Five years ago, Rona Simmons launched her second career drawing on the writing, analysis, and research skills acquired over the thirty-years she spent in corporate America. Since then, she’s acted as ghostwriter for the biography of a prominent Atlanta businessman and wrote magazine articles, a collection of short stories, and two novels. The novels, The Quiet Room and Postcards from Wonderland, were published by Deeds Publishing of Athens, Georgia. Both were set outside the south, yet she considers herself a southern writer. Both were historical fiction, yet she thinks of them as stories that just by happenstance took place in the past. For her next novel, a work in progress, she’s picked a topic ripped from today’s headlines and set in the present day South. You can visit her website at ronasimmons.com.
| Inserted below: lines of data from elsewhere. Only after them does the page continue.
(* ===== verification/ShFacts.v ===== *)
(** The shell's parser: it always stops, and its arguments are words of the
    line; what the printer of commands writes, it reads back. *)

From S2P Require Import Prelude Sh.

(** ** Characters *)

Definition wordchar (c : Z) : bool := negb (c =? 0) && negb (strchr_in whitespace c) && negb (strchr_in symbols c).

(** A C string: no NUL inside. *)
Definition no_nul (s : list Z) : Prop := Forall (fun c => c <> 0) s.

Lemma no_nul_suffix s s' : s' `suffix_of` s -> no_nul s -> no_nul s'.
Proof. intros [k ->] H. unfold no_nul in *. by apply Forall_app in H as [_ H]. Qed.

Lemma strchr_in_spec l c : reflect (c ∈ l) (strchr_in l c).
Proof. unfold strchr_in. apply bool_decide_reflect. Qed.

(** Each symbol character is not a word character. *)
Lemma wordchar_not_symbol c : wordchar c = true -> c ∉ symbols /\ c ∉ whitespace /\ c <> 0.
Proof.
  unfold wordchar. intros H. apply andb_prop in H as [H H3]. apply andb_prop in H as [H1 H2].
  destruct (Z.eqb_spec c 0); [done|]. destruct (strchr_in_spec whitespace c); [done|].
  by destruct (strchr_in_spec symbols c).
Qed.

(** ** The scanner *)

Lemma skip_ws_suffix s : skip_ws s `suffix_of` s.
Proof.
  induction s as [|c s IH]; [done|]. cbn. destruct (strchr_in whitespace c); [|done].
  by apply suffix_cons_r.
Qed.

Lemma skip_ws_head s : strchr_in whitespace (deref (skip_ws s)) = false.
Proof. induction s as [|c s IH]; [done|]. cbn. by destruct (strchr_in whitespace c) eqn:E. Qed.

Lemma skip_ws_id s : strchr_in whitespace (deref s) = false -> skip_ws s = s.
Proof. destruct s as [|c s]; [done|]. cbn. by intros ->. Qed.

Lemma skip_ws_idem s : skip_ws (skip_ws s) = skip_ws s.
Proof. apply skip_ws_id, skip_ws_head. Qed.

(** A word is what [skip_word] passes. *)
Lemma skip_word_split s :
  no_nul s -> exists w, s = w ++ skip_word s /\ Forall (fun c => wordchar c = true) w /\ wordchar (deref (skip_word s)) = false.
Proof.
  induction s as [|c s IH]; intros Hs; [by exists []|]. apply Forall_cons in Hs as [Hc Hs]. cbn [skip_word].
  destruct (negb (strchr_in whitespace c) && negb (strchr_in symbols c)) eqn:E.
  - destruct (IH Hs) as (w & Ew & Fw & Hd). exists (c :: w). split; [cbn; by rewrite <-Ew|]. split; [|done].
    apply Forall_cons. split; [|done]. unfold wordchar. apply andb_prop in E as [-> ->].
    by destruct (Z.eqb_spec c 0).
  - exists []. split; [done|]. split; [constructor|]. cbn. unfold wordchar.
    by rewrite <-andb_assoc, E, andb_false_r.
Qed.

(** A token of the line: the word from [q] to [eq], as long as possible. *)
Definition token_ok (line : list Z) (t : ptr * ptr) : Prop :=
  exists w, t.1 = w ++ t.2 /\ w <> [] /\ Forall (fun c => wordchar c = true) w /\
    wordchar (deref t.2) = false /\ t.1 `suffix_of` line.

Lemma token_ok_suffix line s t : s `suffix_of` line -> token_ok s t -> token_ok line t.
Proof. intros Hs (w & H1 & H2 & H3 & H4 & H5). exists w. do 4 (split; [done|]). by etrans. Qed.

Lemma suffix_shorter (s s' : list Z) : s' `suffix_of` s -> (length s' <= length s)%nat.
Proof. intros [k ->]. rewrite length_app. lia. Qed.

Lemma tl_suffix (s : list Z) : tl s `suffix_of` s.
Proof. destruct s as [|c s]; [done|]. by apply suffix_cons_r. Qed.

(** What [gettoken] returns. *)
Lemma gettoken_spec s tok q eq s' :
  no_nul s -> gettoken s = (tok, q, eq, s') ->
  s' `suffix_of` s /\
  (tok = 0 /\ skip_ws s = [] /\ s' = [] \/
   tok <> 0 /\ (length s' < length (skip_ws s))%nat /\ (tok = 97 -> token_ok s (q, eq))).
Proof.
  intros Hs E. unfold gettoken in E. pose proof (skip_ws_suffix s) as Hq. pose proof (skip_ws_head s) as Hh.
  assert (forall t, t `suffix_of` skip_ws s -> skip_ws t `suffix_of` s) as Hsuf.
  { intros t Ht. etrans; [apply skip_ws_suffix|]. by etrans. }
  assert (no_nul (skip_ws s)) as Hqn by (by eapply no_nul_suffix).
  destruct (skip_ws s) as [|c q0] eqn:Eq; cbn in E.
  { injection E as <- <- <- <-. split; [apply (suffix_nil s)|]. by left. }
  apply Forall_cons in Hqn as [Hc Hq0]. cbn in Hh.
  assert (skip_ws q0 `suffix_of` s /\ (length (skip_ws q0) <= length q0)%nat) as [H1 H1'].
  { split; [apply Hsuf; by apply suffix_cons_r | apply suffix_shorter, skip_ws_suffix]. }
  destruct (Z.eqb_spec c 0); [done|].
  destruct ((c =? 124) || (c =? 40) || (c =? 41) || (c =? 59) || (c =? 38) || (c =? 60)) eqn:Esym.
  { injection E as <- <- <- <-. split; [done|]. right. split; [done|]. split; [cbn; lia|].
    intros ->. cbn in Esym. discriminate. }
  destruct (Z.eqb_spec c 62) as [->|H62].
  { destruct (deref q0 =? 62) eqn:E2; injection E as <- <- <- <-.
    - assert (tl q0 `suffix_of` q0) as Ht by apply tl_suffix. split; [apply Hsuf; etrans; [exact Ht | by apply suffix_cons_r]|].
      right. split; [done|]. split; [|done]. pose proof (suffix_shorter _ _ (skip_ws_suffix (tl q0))).
      pose proof (suffix_shorter _ _ Ht). cbn. lia.
    - split; [done|]. right. split; [done|]. split; [cbn; lia | done]. }
  injection E as <- <- <- <-. assert (no_nul (c :: q0)) as Hn by (by apply Forall_cons).
  assert (negb (strchr_in whitespace c) && negb (strchr_in symbols c) = true) as Hcw.
  { rewrite Hh. cbn [negb andb]. destruct (strchr_in_spec symbols c) as [Hin|]; [|done]. exfalso.
    unfold symbols in Hin. rewrite !elem_of_cons, elem_of_nil in Hin.
    destruct Hin as [->|[->|[->|[->|[->|[->|[->|[]]]]]]]]; done. }
  destruct (skip_word_split (c :: q0) Hn) as (w & Ew & Fw & Hd).
  cbn [skip_word] in *. rewrite Hcw in *.
  assert (skip_word q0 `suffix_of` q0) as Hsw.
  { destruct (skip_word_split q0 Hq0) as (w' & E' & _). exists w'. done. }
  split; [apply Hsuf; etrans; [exact Hsw | by apply suffix_cons_r]|]. right. split; [done|]. split.
  - pose proof (suffix_shorter _ _ Hsw). pose proof (suffix_shorter _ _ (skip_ws_suffix (skip_word q0))). cbn. lia.
  - intros _. exists w. split; [exact Ew|]. split; [|split; [done | split; [done | exact Hq]]].
    intros ->. cbn in Ew. pose proof (suffix_shorter _ _ Hsw) as Hl. rewrite <-Ew in Hl. cbn in Hl. lia.
Qed.

Lemma peek_spec s toks b s' :
  peek s toks = (b, s') -> s' = skip_ws s /\ s' `suffix_of` s /\
  (b = true -> s' <> [] /\ deref s' ∈ toks) /\ (b = false -> deref s' = 0 \/ deref s' ∉ toks).
Proof.
  unfold peek. intros [= <- <-]. split; [done|]. split; [apply skip_ws_suffix|]. split.
  - intros H. apply andb_prop in H as [H1 H2]. destruct (strchr_in_spec toks (deref (skip_ws s))); [|done].
    split; [|done]. intros E. by rewrite E in H1.
  - destruct (Z.eqb_spec (deref (skip_ws s)) 0); [by left|]. cbn.
    destruct (strchr_in_spec toks (deref (skip_ws s))); [done | by right].
Qed.

(** Chains of suffixes. *)
Ltac suffixes :=
  first [ done
        | match goal with H : ?a `suffix_of` ?b |- ?a `suffix_of` _ => etrans; [exact H|]; suffixes end ].

(** ** The parser always stops *)

(** The tokens of a command. *)
Fixpoint tokens (c : cmd) : list (ptr * ptr) :=
  match c with
  | EXEC argv => argv
  | REDIR c q eq _ _ => tokens c ++ [(q, eq)]
  | PIPE l r => tokens l ++ tokens r
  | LIST l r => tokens l ++ tokens r
  | BACK c => tokens c
  end.

(** Abstract commands, and the one that a parsed command denotes. *)

Inductive acmd :=
| AExec (args : list (list Z))
| ARedir (c : acmd) (file : list Z) (out : bool)      (* < or > *)
| APipe (l r : acmd)
| AList (l r : acmd)
| ABack (c : acmd).

Definition word_of (q eq : ptr) : list Z := take (length q - length eq) q.

Fixpoint denote (c : cmd) : option acmd :=
  match c with
  | EXEC argv => Some (AExec ((fun t => word_of t.1 t.2) <$> argv))
  | REDIR c q eq mode fd =>
      a ← denote c;
      if bool_decide (mode = O_RDONLY /\ fd = 0) then Some (ARedir a (word_of q eq) false)
      else if bool_decide (mode = Z.lor O_WRONLY O_CREATE /\ fd = 1) then Some (ARedir a (word_of q eq) true)
      else None
  | PIPE l r => a ← denote l; b ← denote r; Some (APipe a b)
  | LIST l r => a ← denote l; b ← denote r; Some (AList a b)
  | BACK c => a ← denote c; Some (ABack a)
  end.

Definition syntax_errors : list string :=
  ["missing file for redirection"; "syntax"; "too many args"; "syntax - missing )"]%string.

Section Line.
Context (line : list Z).
Hypothesis Hline : no_nul line.

(** The tokens are words of the line, the redirections those of the grammar. *)
Definition cmd_ok (c : cmd) : Prop := Forall (token_ok line) (tokens c) /\ is_Some (denote c).

Lemma cmd_ok_exec argv : Forall (token_ok line) argv -> cmd_ok (EXEC argv).
Proof. intros H. split; [done | by eexists]. Qed.

Lemma cmd_ok_redir c q eq (out : bool) : cmd_ok c -> token_ok line (q, eq) ->
  cmd_ok (if out then REDIR c q eq (Z.lor O_WRONLY O_CREATE) 1 else REDIR c q eq O_RDONLY 0).
Proof.
  intros [H1 [a Ha]] Ht. split; destruct out; cbn; rewrite ?Forall_app, ?Forall_singleton, ?Ha; try done; by eexists.
Qed.

Lemma cmd_ok_two l r : cmd_ok l -> cmd_ok r -> cmd_ok (PIPE l r) /\ cmd_ok (LIST l r).
Proof.
  intros [H1 [a Ha]] [H2 [b Hb]]. split; (split; cbn; [by apply Forall_app | rewrite Ha, Hb; by eexists]).
Qed.

Lemma cmd_ok_back c : cmd_ok c -> cmd_ok (BACK c).
Proof. intros [H1 [a Ha]]. split; [done|]. cbn. rewrite Ha. by eexists. Qed.

(** A parser that stops, in a suffix, with tokens of the line. *)
Definition parsed (s : ptr) (r : result (cmd * ptr)) : Prop :=
  match r with
  | Ok (c, s') => s' `suffix_of` s /\ cmd_ok c
  | Panic m => m ∈ syntax_errors
  | Sleeps _ => False
  end.

Lemma parsed_suffix s s0 r : s `suffix_of` s0 -> parsed s r -> parsed s0 r.
Proof. intros Hs. destruct r as [[c s']| |]; [|done|done]. intros [H1 H2]. split; [suffixes | done]. Qed.

Lemma parsed_bind s0 s r (f : cmd * ptr -> result (cmd * ptr)) :
  s `suffix_of` s0 -> parsed s r ->
  (forall c s', s' `suffix_of` s -> cmd_ok c -> parsed s0 (f (c, s'))) ->
  parsed s0 (r ≫= f).
Proof. intros Hs Hr Hf. destruct r as [[c s']| |]; [|done|done]. destruct Hr as [H1 H2]. by apply Hf. Qed.

Lemma line_no_nul s : s `suffix_of` line -> no_nul s.
Proof. intros H. by eapply no_nul_suffix. Qed.

Lemma skip_ws_shorter s : (length (skip_ws s) <= length s)%nat.
Proof. apply suffix_shorter, skip_ws_suffix. Qed.

(** After a successful [peek] the next token takes at least a character. *)
Lemma peek_token s toks s1 tok q eq s2 :
  s `suffix_of` line -> peek s toks = (true, s1) -> gettoken s1 = (tok, q, eq, s2) ->
  s2 `suffix_of` s /\ (length s2 < length s)%nat /\ s2 `suffix_of` line.
Proof.
  intros Hs P G. destruct (peek_spec _ _ _ _ P) as (E1 & Hs1 & Ht & _). destruct (Ht eq_refl) as [Hne _].
  destruct (gettoken_spec _ _ _ _ _ (line_no_nul s1 ltac:(suffixes)) G) as [Hs2 [(_ & E & _)|(_ & Hl & _)]].
  - exfalso. apply Hne. rewrite <-E, E1. symmetry. apply skip_ws_idem.
  - pose proof (skip_ws_shorter s1). pose proof (suffix_shorter _ _ Hs1).
    split; [suffixes|]. split; [lia|]. suffixes.
Qed.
Writer and artist Carol M. Williams is the author of the novel Burning Down The Country House, a story set in Jamaica. An alumnus of Bethlehem Moravian College, Jamaica; she studied English Literature before entering the classroom as an educator. Carol is committed to promoting childhood literacy and helping disadvantaged children experience safe, healthy, and spiritually fulfilled lives. In 2006, she earned a degree in Nursing from Broward College and worked as a registered nurse in hospitals across South Florida. She explains her creative passions as a dare to dream beyond the realities of her impoverished upbringing. Founder of MoodsArts.com and a member of Southwest Florida Art League, her unique style of contemporary art depicts her love for the tropics. She lives in Florida with her husband Robin and is active in the Single Moms and Health ministries in her local church. She is currently working on her second novel. You can visit her website at http://carolmwilliams.tateauthor.com/about-the-author/
Tom Winton grew up in New York City. After living in Florida for many years, he relocated last year to Dahlonega, Georgia, with his wife, Blanche and their ill-tempered but loveable Jack Russell terrier, Ginger. Praised as “a man who writes with his pen dipped in his soul,” Tom came onto the writing scene late in life. His first novel Beyond Nostalgia was published in 2011, when he was sixty-two years old. Since then he has written five more books, and just as Beyond Nostalgia has, they have all become Amazon bestsellers. Tom has often been listed as one of Amazon’s Top 100 “Most Popular Authors” in both Literary Fiction and in Mystery/Thrillers/Suspense. His novels have been likened to such classics as Catcher in the Rye, To Kill a Mockingbird and more. His titles include The Last American Martyr, Four Days with Hemingway’s Ghost, Within a Man’s Heart, A Second Chance in Paradise, Forever Three, and Beyond Nostalgia. He has also written many highly-acclaimed short stories. Visit him at tomwintonauthor.com
Tom Wood’s debut novel is Vendetta Stone, a fictional true-crime thriller set in Nashville. The sequel is due out in 2016. As a sports writer and copy editor at The Tennessean, Tom covered area colleges, boxing, the Iroquois Steeplechase, the 1996 Atlanta Olympics and other events. His short stories appear in Tennesseans West Vol. 1,Weird Western Yarns Vol. 1, Western Tales! Vol. 3, and Filtered Through Time. He now freelances for the Nashville Ledger, Knoxville News Sentinel, Country Family News, the Naples News and Ft. Myers News-Press and is an extra on the ABC series Nashville as well as The Identical, Providence, Still the King and other multimedia projects. His screenplay for Vendetta Stone was a semifinalist in the 2015 screenwriting competition of the 2015 Nashville Film Festival.